A Comissão Parlamentar de Inquérito (CPI) dos Atos Antidemocráticos da Câmara Legislativa do Distrito Federal (CLDF) realizou oitiva do general Gustavo Henrique Dutra de Menezes, ex-chefe do Comando Militar do Planalto (CMP). O comandante negou que tenha impedido ou que o exército tenha evitado desmonte ou desocupação do acampamento que se estabeleceu em frente ao Quartel General do Exército (QG).
“A área é de servidão militar, que está próxima dos quartéis. Tem jurisdição do GDF e responsabilidade administrativa do Exército. Quando as atividades ali desempenhadas atrapalham o dia a dia do quartel, o exército tem autorização para intervir. Quando não acontece isso, não é atribuição do exército”, afirmou Dutra.

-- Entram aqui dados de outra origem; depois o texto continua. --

(** A step of the connection thread keeps [write_inv] and leaves
    [resp_queue] alone. *)
Lemma conn_step_inv (d : BleakDriver.t) (pc : BleakDriver.conn_pc) (w : World)
    (enq : list (Z * pydata)) :
  winv enq pc w ->
  winv enq (fst (conn_step d pc w)) (snd (conn_step d pc w)) /\
  resp_queue (snd (conn_step d pc w)) = resp_queue w.
Proof.
  intros Hinv. destruct pc as [|bleak|bleak|bleak|bleak|bleak|bleak|bleak data| |e];
    unfold BleakDriver._bleak_thread.
  - (* connect *)
    destruct Hinv as [Hcalls Henq].
    destruct (BleakConnection_init_cases env) as [[_ Hi] | (e & _ & Hi)]; rewrite Hi;
      [|simpl; split; [|reflexivity]; left; exists "", 0%nat; now rewrite Hcalls].
    pose proof (connect_outcome _is_device_matched env
                  (BleakDriver.hub_mac d) (BleakDriver.hub_name d)
                  BleakConnection.blank w) as Hout.
    cbv zeta in Hout.
    destruct (BleakConnection.connect _ _ _ _ _) as [[a|e] [b w']].
    + simpl in *. destruct Hout as (Hq & Hr & [[[e He] _] | (addr & _ & Hc & Hcl)]);
        [discriminate|].
      split; [|exact Hr]. split; [|split].
      * eexists. split; [exact Hcl | reflexivity].
      * exists addr. now rewrite Hc, Hcalls.
      * congruence.
    + simpl in *. destruct Hout as (Hq & Hr & [[_ Hc] | (addr & He & _)]);
        [|discriminate].
      split; [|exact Hr]. left.
      destruct Hc as [Hc | [addr Hc]]; rewrite Hc, Hcalls.
      * exists "", 1%nat. reflexivity.
      * exists addr, 2%nat. reflexivity.
  - (* set_notify_handler *)
    destruct Hinv as ((cl & Hcl & Hsv) & (addr & Hcalls) & Henq).
    unfold BleakConnection.set_notify_handler, BleakConnection.client_attr,
      client_start_notify, record_call, bind, inW, getSelf, raise, ret.
    simpl. rewrite Hcl. simpl.
    destruct (start_notify_fails env); simpl.
    + split; [|reflexivity]. left. exists addr, 3%nat. now rewrite Hcalls.
    + split; [|reflexivity]. split; [|split].
      * now exists cl.
      * exists addr. now rewrite Hcalls.
      * exact Henq.
  - (* the keepalive *)
    destruct Hinv as ((cl & Hcl & Hsv) & (addr & Hcalls) & Henq).
    unfold BleakConnection.write_char, BleakConnection.client_attr,
      write_gatt_char, bind, inW, getSelf, raise, ret.
    simpl. rewrite Hcl. simpl.
    destruct (hd false (write_faults w)); simpl.
    + split; [|reflexivity]. right. exists [], enq. split; [|reflexivity].
      exists addr. now rewrite Hcalls.
    + split; [|reflexivity]. split; [now exists cl|].
      exists []. split; [|exact Henq]. exists addr. now rewrite Hcalls.
  - (* while *)
    destruct Hinv as (Hcl & sent & Hcalls & Henq).
    destruct (BleakDriver._abort d); simpl.
    + split; [|reflexivity]. right. now exists sent, (req_queue w).
    + split; [|reflexivity]. split; [exact Hcl|]. now exists sent.
  - (* sleep *)
    simpl. split; [exact Hinv | reflexivity].
  - (* qsize *)
    destruct (negb _); simpl; (split; [exact Hinv | reflexivity]).
  - (* get *)
    destruct Hinv as (Hcl & sent & Hcalls & Henq).
    destruct (req_queue w) as [|data rest] eqn:Hq; simpl.
    + split; [|reflexivity]. split; [exact Hcl|]. exists sent. now rewrite Hq.
    + split; [|reflexivity]. split; [exact Hcl|]. now exists sent.
  - (* write *)
    destruct Hinv as ((cl & Hcl & Hsv) & sent & Hcalls & Henq).
    rewrite (BleakConnection_write_call MOVE_HUB_HW_UUID_CHAR bleak cl _ _ _ Hcl).
    unfold inW, write_gatt_char. simpl. rewrite Hsv.
    fold (write_call MOVE_HUB_HW_UUID_CHAR (gatt_table env) data).
    destruct (hd false (write_faults w)); simpl.
    + split; [|reflexivity]. right. exists (sent ++ [data]), (req_queue w).
      split; [now apply in_loop_calls_snoc|].
      rewrite Henq, <- app_assoc. reflexivity.
    + split; [|reflexivity]. split; [now exists cl|].
      exists (sent ++ [data]). split; [now apply in_loop_calls_snoc|].
      rewrite Henq, <- app_assoc. reflexivity.
  - simpl. split; [exact Hinv | reflexivity].
  - simpl. split; [exact Hinv | reflexivity].
Qed.

Lemma write_inv_ext (enq : list (Z * pydata)) (pc : BleakDriver.conn_pc) (w w' : World) :
  calls w' = calls w -> req_queue w' = req_queue w ->
  winv enq pc w -> winv enq pc w'.
Proof.
  intros Hc Hq. destruct pc; simpl; rewrite ?Hc, ?Hq; exact (fun H => H).
Qed.

Lemma notify_inv_ext (rcv : list (Z * list byte)) (pc : BleakDriver.proc_pc)
    (w w' : World) (hs : list (Z * list byte)) :
  resp_queue w' = resp_queue w ->
  notify_inv rcv pc w hs -> notify_inv rcv pc w' hs.
Proof.
  intros Hq. destruct pc; simpl; rewrite ?Hq; exact (fun H => H).
Qed.
(** X21: [get_capture_mode] always returns, and writes nothing but the index.
    With one stream in the header it returns [synced] and leaves the object
    as it was.  Otherwise it runs the indexer until every stream of the
    header has ten Image samples indexed or the file is complete, and returns
    [synced] exactly when, at some Image sample indexed by then, as many
    streams as the header has have had an Image sample and their latest
    capture times are all equal. *)
Theorem get_capture_mode_spec (st : state) :
  ∃ r st',
    get_capture_mode st = Returns r st'
    ∧ file_samples st' = file_samples st
    ∧ outside_index st' = outside_index st
    ∧ (size (m_streams_infos st) = 1 → r = synced ∧ st' = st)
    ∧ (size (m_streams_infos st) ≠ 1 →
       (m_is_index_complete st' = true ∨ enough_to_validate st')
       ∧ (r = synced
          ↔ ∃ k, synced_at (size (m_streams_infos st)) (m_samples_desc st') k)).
Proof.
  unfold get_capture_mode, bind at 1, get.
  destruct (Nat.eqb_spec (size (m_streams_infos st)) 1) as [Hone|Hmore].
  { exists synced, st. by repeat split. }
  destruct (index_for_validation_spec
              (λ x, file_samples x = file_samples st ∧ outside_index x = outside_index st))
    with (fuel := index_fuel st) (st := st) as (st' & Hloop & (Hfile & Houtside) & Hleft).
  { intros x (Hf & Ho) Hcx.
    destruct (index_records_step _ x NUMBER_OF_SAMPLES_TO_INDEX_pos Hcx) as (Hf' & _).
    cbv zeta in Hf'. split; [by rewrite Hf'|].
    rewrite <- Ho. apply (index_records_keeps outside_index); intros; reflexivity. }
  { done. }
  { unfold index_fuel. lia. }
  unfold bind at 1. rewrite Hloop. unfold bind, get, ret.
  eexists _, st'. split; [reflexivity|]. split; [exact Hfile|]. split; [exact Houtside|].
  split; [done|]. intros _. split; [exact Hleft|].
  assert (Hstreams : m_streams_infos st' = m_streams_infos st) by (by injection Houtside).
  rewrite Hstreams, match_capture_times_spec. unfold synced_at, latest_capture_times.
  split; intros (k & Hk & Hm); exists k; (split; [exact Hk|exact Hm]).
Qed.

“Estão jogando a responsabilidade toda em cima do Comando Militar do Planalto, dizendo que não tiraram o acampamento porque o comando não deixou”, disse o presidente da CPI, deputado Chico Vigilante (PT) quando exibiu vídeos de reportagens, registrando que o Quartel General do Exército (QG) estava cercado e com presença de militares e equipamentos da força. “Nenhuma instituição que tinha a responsabilidade de dizer que aquele acampamento era ilegal, o fez. No dia 15 de novembro chegamos a ter cem mil pessoas no SMU. Após essa data, aproveitamos a desmotivação e estávamos desmontando o acampamento. Se não houvesse aquele lamentável 8 de janeiro, na semana do dia 9 o acampamento acabaria naturalmente, sem nenhuma pessoa machucada. É importante frisar que, em outras cidades do Brasil, em que houve ordem judicial para desmontar o acampamento, ele foi desmontado. Nenhuma instituição deu ordem judicial para desmontar”, disse o general.
Ele falou também sobre afirmações de depoentes da PM, que alegaram ter mobilizado tropa para desmontar o acampamento em mais de uma oportunidade e foram impedidos pelo exército. “Tem se falado muito no dia 29 de dezembro. Está aqui o Protocolo de Ação Integrada (PAI) 215, que eu recebi por ofício assinado pelo secretário de Segurança Pública do DF no dia 28 de dezembro. O ofício cita ações de combate ao ilícito e desmontagem das estruturas vazias. Esse era o objetivo da operação. Ela não aconteceu porque realmente em determinado momento houve acirramento dos ânimos contra os agentes do DF Legal. O acampamento estava diminuindo. No final de dezembro estava bastante vazio, mas tinha ainda muita estrutura montada. Se o DF Legal fosse, poderia confiscar as barracas, mas não se pode falar em uma operação para desocupação que inclua o DF Legal”, disse o general.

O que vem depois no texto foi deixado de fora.